#### Directions
Copy nothing from the entries below except the lines from the one containing "(* ===== verification/PoolBlockFacts.v" through the one containing "indirect blocks. *)", and copy those exactly.

━━ Supplied data

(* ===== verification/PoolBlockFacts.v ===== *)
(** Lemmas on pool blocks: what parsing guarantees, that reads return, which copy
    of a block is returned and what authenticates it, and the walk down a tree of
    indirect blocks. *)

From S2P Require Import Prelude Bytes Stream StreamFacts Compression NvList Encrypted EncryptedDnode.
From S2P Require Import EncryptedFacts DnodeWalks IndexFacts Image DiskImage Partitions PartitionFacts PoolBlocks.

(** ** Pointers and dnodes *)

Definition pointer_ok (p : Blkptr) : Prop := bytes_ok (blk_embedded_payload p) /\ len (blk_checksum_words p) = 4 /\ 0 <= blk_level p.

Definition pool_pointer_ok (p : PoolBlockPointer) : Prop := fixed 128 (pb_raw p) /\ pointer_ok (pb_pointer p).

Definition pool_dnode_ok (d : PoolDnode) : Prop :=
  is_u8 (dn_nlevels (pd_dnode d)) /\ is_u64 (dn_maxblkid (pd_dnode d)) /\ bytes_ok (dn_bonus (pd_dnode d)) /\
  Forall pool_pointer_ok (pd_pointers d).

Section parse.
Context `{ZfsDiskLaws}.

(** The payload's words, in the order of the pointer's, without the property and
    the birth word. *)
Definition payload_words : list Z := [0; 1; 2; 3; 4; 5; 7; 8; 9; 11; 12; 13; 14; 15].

━━━━
━━ Supplied data

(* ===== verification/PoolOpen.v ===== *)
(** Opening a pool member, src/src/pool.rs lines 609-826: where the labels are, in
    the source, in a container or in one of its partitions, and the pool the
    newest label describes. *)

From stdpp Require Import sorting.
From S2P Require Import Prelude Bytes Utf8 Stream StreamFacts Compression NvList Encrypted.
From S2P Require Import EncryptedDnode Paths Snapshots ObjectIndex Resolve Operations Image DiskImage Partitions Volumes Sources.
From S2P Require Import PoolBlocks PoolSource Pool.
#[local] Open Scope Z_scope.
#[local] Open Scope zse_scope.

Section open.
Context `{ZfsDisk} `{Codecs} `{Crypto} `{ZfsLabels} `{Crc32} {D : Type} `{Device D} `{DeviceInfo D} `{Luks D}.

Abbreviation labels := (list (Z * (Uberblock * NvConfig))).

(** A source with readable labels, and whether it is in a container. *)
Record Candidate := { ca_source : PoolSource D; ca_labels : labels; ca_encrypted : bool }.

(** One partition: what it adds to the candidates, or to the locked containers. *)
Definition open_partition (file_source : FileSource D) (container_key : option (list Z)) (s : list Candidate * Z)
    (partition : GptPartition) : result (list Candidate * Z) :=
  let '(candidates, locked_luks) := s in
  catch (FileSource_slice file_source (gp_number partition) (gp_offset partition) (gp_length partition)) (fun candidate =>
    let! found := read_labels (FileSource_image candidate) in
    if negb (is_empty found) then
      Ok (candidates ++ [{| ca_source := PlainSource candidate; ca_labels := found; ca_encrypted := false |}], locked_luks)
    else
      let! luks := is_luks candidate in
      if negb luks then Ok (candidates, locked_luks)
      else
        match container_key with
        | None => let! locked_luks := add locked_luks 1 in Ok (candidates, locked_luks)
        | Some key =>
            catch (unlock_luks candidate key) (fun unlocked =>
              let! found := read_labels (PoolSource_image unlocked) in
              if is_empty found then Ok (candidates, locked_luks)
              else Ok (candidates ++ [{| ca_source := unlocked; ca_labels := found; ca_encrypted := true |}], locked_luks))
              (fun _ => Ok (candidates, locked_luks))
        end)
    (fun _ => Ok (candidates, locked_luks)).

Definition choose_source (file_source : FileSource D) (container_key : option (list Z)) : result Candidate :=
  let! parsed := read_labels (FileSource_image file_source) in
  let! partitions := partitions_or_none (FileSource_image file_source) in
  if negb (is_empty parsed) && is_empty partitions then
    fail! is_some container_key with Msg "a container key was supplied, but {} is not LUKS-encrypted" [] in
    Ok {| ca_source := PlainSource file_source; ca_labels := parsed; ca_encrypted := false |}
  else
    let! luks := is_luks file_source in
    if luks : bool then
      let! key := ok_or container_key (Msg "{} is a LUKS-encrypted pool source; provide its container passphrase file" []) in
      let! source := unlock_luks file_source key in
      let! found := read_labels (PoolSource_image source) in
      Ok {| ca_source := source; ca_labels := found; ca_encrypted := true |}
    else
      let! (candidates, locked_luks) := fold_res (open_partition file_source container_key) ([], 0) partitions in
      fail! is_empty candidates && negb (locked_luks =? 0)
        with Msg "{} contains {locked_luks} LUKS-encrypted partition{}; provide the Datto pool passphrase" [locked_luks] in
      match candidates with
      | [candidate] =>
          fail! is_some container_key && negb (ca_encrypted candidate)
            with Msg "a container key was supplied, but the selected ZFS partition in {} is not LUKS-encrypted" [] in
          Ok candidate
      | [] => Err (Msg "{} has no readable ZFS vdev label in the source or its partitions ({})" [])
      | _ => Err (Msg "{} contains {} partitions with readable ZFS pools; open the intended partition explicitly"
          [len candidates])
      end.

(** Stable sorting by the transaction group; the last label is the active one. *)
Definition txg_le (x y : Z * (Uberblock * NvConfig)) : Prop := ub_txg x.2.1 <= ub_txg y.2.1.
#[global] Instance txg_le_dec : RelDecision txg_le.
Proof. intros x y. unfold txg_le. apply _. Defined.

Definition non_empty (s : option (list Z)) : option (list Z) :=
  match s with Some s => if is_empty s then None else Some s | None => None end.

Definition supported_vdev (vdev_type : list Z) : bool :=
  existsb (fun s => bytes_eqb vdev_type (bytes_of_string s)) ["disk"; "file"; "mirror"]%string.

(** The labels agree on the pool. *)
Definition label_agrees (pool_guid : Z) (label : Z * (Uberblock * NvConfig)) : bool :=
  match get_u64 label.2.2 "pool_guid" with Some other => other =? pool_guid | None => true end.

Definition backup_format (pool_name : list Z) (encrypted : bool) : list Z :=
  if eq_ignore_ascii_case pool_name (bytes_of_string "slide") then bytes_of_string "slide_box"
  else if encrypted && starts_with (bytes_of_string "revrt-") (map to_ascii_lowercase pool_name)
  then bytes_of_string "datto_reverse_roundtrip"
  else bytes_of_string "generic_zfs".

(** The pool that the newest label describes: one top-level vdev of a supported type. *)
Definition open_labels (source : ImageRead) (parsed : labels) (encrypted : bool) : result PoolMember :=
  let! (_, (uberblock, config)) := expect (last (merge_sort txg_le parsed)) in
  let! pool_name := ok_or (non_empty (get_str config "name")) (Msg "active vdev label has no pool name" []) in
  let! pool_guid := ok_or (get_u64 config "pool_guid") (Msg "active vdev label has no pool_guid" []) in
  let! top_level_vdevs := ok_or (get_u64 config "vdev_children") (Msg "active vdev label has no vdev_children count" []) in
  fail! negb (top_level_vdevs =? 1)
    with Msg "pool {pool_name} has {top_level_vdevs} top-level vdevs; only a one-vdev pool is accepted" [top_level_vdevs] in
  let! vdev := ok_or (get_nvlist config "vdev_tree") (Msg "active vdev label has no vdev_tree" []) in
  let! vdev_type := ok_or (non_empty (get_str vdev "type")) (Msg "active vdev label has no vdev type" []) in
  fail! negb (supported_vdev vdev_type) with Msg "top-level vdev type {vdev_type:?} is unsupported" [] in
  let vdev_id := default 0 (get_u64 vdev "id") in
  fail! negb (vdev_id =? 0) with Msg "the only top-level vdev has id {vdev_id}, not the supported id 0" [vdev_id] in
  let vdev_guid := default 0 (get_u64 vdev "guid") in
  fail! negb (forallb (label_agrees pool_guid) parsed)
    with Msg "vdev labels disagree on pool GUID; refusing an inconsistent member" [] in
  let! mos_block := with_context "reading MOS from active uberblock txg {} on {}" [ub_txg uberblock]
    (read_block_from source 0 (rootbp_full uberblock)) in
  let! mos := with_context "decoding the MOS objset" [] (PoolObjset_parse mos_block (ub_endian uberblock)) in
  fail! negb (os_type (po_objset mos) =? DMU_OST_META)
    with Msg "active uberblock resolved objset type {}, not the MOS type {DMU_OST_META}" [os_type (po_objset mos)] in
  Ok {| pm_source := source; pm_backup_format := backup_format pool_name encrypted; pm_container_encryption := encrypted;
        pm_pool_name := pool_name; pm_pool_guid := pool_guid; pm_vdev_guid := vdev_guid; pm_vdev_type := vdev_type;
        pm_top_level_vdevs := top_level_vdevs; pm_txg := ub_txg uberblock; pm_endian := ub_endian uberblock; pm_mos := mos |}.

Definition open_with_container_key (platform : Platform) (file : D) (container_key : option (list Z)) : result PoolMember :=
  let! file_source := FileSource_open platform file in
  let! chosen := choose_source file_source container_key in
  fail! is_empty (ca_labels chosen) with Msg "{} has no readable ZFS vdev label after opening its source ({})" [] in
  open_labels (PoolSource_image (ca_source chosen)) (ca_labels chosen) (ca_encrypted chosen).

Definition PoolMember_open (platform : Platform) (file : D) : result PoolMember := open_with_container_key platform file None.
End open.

━━━━
━━ Supplied data

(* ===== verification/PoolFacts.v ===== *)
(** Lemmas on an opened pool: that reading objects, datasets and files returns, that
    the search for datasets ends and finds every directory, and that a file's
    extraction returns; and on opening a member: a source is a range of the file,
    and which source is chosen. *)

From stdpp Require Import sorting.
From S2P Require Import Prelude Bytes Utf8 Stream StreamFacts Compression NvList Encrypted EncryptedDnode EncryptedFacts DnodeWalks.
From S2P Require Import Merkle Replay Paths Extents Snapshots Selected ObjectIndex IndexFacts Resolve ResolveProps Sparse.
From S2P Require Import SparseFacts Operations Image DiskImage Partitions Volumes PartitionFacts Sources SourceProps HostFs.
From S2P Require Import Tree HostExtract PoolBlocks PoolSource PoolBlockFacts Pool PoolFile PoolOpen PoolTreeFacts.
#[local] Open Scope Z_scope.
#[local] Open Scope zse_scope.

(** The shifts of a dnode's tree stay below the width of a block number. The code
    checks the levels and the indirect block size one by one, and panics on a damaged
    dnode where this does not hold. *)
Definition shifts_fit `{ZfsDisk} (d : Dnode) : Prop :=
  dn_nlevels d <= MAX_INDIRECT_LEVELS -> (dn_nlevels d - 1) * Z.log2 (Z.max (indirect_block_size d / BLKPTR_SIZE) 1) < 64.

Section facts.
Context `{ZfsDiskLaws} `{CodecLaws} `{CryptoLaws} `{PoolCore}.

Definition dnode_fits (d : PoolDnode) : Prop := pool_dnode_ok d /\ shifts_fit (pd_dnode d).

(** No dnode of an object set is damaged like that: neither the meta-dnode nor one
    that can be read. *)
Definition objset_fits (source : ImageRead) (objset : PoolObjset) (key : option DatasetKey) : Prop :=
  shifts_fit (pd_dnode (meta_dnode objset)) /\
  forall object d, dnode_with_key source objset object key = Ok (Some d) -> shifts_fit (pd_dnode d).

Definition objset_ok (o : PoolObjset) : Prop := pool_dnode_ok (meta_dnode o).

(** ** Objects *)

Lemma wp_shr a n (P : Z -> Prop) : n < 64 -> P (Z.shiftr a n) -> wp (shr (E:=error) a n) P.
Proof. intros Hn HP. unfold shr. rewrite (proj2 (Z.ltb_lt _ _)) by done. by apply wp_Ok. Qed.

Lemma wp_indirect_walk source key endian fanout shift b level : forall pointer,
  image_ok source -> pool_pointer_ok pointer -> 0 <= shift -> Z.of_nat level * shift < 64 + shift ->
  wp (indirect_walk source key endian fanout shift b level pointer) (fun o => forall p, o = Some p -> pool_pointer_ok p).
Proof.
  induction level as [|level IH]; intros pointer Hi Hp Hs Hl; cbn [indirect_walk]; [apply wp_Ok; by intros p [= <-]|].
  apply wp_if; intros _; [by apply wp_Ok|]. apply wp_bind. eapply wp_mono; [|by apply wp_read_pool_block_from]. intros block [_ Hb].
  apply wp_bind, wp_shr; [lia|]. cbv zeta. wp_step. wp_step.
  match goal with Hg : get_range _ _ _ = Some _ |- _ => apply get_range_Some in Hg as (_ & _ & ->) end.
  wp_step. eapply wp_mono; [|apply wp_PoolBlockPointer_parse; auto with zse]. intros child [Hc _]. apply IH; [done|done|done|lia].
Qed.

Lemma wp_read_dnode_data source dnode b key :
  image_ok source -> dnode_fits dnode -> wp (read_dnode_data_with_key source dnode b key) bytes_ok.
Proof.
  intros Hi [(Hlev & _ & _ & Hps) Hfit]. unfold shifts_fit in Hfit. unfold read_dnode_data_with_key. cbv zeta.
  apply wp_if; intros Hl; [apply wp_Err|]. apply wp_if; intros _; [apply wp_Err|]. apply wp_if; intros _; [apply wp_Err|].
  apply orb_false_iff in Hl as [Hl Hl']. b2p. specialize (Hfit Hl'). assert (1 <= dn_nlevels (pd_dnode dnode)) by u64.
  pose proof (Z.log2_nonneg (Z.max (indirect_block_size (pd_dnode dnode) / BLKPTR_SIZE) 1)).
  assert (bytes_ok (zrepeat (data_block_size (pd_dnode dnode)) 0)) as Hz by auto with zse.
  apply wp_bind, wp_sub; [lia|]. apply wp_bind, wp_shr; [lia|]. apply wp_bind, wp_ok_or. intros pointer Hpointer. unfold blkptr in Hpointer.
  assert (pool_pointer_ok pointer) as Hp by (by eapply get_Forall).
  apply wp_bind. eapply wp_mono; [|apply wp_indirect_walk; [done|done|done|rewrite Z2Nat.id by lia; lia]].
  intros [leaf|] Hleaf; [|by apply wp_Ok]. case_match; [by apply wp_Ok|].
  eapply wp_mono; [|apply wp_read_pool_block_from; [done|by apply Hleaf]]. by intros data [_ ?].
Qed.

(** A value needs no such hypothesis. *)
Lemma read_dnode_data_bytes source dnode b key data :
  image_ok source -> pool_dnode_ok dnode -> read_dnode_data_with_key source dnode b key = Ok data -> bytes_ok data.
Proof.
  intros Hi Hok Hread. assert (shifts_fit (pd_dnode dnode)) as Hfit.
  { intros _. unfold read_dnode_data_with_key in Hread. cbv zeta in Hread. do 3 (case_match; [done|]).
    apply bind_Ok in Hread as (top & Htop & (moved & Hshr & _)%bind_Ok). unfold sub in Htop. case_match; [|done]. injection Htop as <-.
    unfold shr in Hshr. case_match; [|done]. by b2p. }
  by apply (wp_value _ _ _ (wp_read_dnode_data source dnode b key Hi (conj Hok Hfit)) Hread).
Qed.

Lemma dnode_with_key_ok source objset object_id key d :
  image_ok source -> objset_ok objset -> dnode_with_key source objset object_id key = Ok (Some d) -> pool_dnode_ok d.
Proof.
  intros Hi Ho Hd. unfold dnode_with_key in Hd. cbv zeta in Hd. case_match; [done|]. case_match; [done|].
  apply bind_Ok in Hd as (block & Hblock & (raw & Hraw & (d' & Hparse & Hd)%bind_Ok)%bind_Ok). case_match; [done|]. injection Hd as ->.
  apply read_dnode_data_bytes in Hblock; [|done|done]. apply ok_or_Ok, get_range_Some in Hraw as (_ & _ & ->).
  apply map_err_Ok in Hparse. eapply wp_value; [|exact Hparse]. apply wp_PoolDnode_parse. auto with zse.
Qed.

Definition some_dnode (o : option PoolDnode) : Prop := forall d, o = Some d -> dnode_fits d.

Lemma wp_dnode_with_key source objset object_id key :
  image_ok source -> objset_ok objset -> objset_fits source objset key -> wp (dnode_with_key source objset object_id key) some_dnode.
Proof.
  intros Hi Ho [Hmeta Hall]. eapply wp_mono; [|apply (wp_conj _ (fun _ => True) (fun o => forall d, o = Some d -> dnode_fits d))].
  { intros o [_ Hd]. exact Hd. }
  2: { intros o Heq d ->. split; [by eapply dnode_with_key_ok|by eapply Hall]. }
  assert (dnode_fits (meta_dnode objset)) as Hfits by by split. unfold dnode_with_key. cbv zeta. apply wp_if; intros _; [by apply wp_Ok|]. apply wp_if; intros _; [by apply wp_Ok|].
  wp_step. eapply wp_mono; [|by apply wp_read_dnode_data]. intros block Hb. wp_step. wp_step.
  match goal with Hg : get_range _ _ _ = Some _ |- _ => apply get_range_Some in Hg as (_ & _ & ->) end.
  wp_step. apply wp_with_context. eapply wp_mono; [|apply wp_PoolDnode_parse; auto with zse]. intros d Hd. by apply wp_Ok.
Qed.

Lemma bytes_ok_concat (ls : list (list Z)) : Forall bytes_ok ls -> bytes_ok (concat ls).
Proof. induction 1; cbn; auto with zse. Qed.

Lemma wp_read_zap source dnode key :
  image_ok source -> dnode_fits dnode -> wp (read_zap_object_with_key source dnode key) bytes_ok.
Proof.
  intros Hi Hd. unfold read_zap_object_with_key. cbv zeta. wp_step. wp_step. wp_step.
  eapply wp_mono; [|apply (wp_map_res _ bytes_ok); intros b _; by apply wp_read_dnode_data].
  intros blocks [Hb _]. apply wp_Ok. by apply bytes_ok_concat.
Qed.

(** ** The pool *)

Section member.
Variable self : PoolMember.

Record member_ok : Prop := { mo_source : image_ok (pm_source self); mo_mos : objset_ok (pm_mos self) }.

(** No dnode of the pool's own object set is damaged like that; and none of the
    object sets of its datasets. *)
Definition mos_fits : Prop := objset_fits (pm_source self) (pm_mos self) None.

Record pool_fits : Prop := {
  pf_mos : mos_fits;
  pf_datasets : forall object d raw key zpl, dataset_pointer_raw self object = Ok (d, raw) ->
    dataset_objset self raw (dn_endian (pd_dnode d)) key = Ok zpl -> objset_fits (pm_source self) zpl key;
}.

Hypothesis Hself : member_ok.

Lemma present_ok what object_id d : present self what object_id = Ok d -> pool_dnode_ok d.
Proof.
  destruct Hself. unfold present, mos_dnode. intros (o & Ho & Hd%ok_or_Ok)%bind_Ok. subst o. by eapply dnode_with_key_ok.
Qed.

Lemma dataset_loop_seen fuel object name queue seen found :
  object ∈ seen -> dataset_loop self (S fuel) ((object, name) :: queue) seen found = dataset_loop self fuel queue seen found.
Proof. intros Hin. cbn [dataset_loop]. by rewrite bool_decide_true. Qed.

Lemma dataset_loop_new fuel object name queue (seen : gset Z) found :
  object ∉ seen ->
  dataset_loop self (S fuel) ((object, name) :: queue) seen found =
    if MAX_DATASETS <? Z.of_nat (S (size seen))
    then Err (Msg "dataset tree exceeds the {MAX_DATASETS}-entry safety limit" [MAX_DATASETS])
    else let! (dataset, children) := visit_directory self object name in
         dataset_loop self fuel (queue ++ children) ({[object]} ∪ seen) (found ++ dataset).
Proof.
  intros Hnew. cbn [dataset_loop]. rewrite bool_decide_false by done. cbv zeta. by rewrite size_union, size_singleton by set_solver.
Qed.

━━━━

#### Answer area
(* ===== verification/PoolBlockFacts.v ===== *)
(** Lemmas on pool blocks: what parsing guarantees, that reads return, which copy
    of a block is returned and what authenticates it, and the walk down a tree of
    indirect blocks. *)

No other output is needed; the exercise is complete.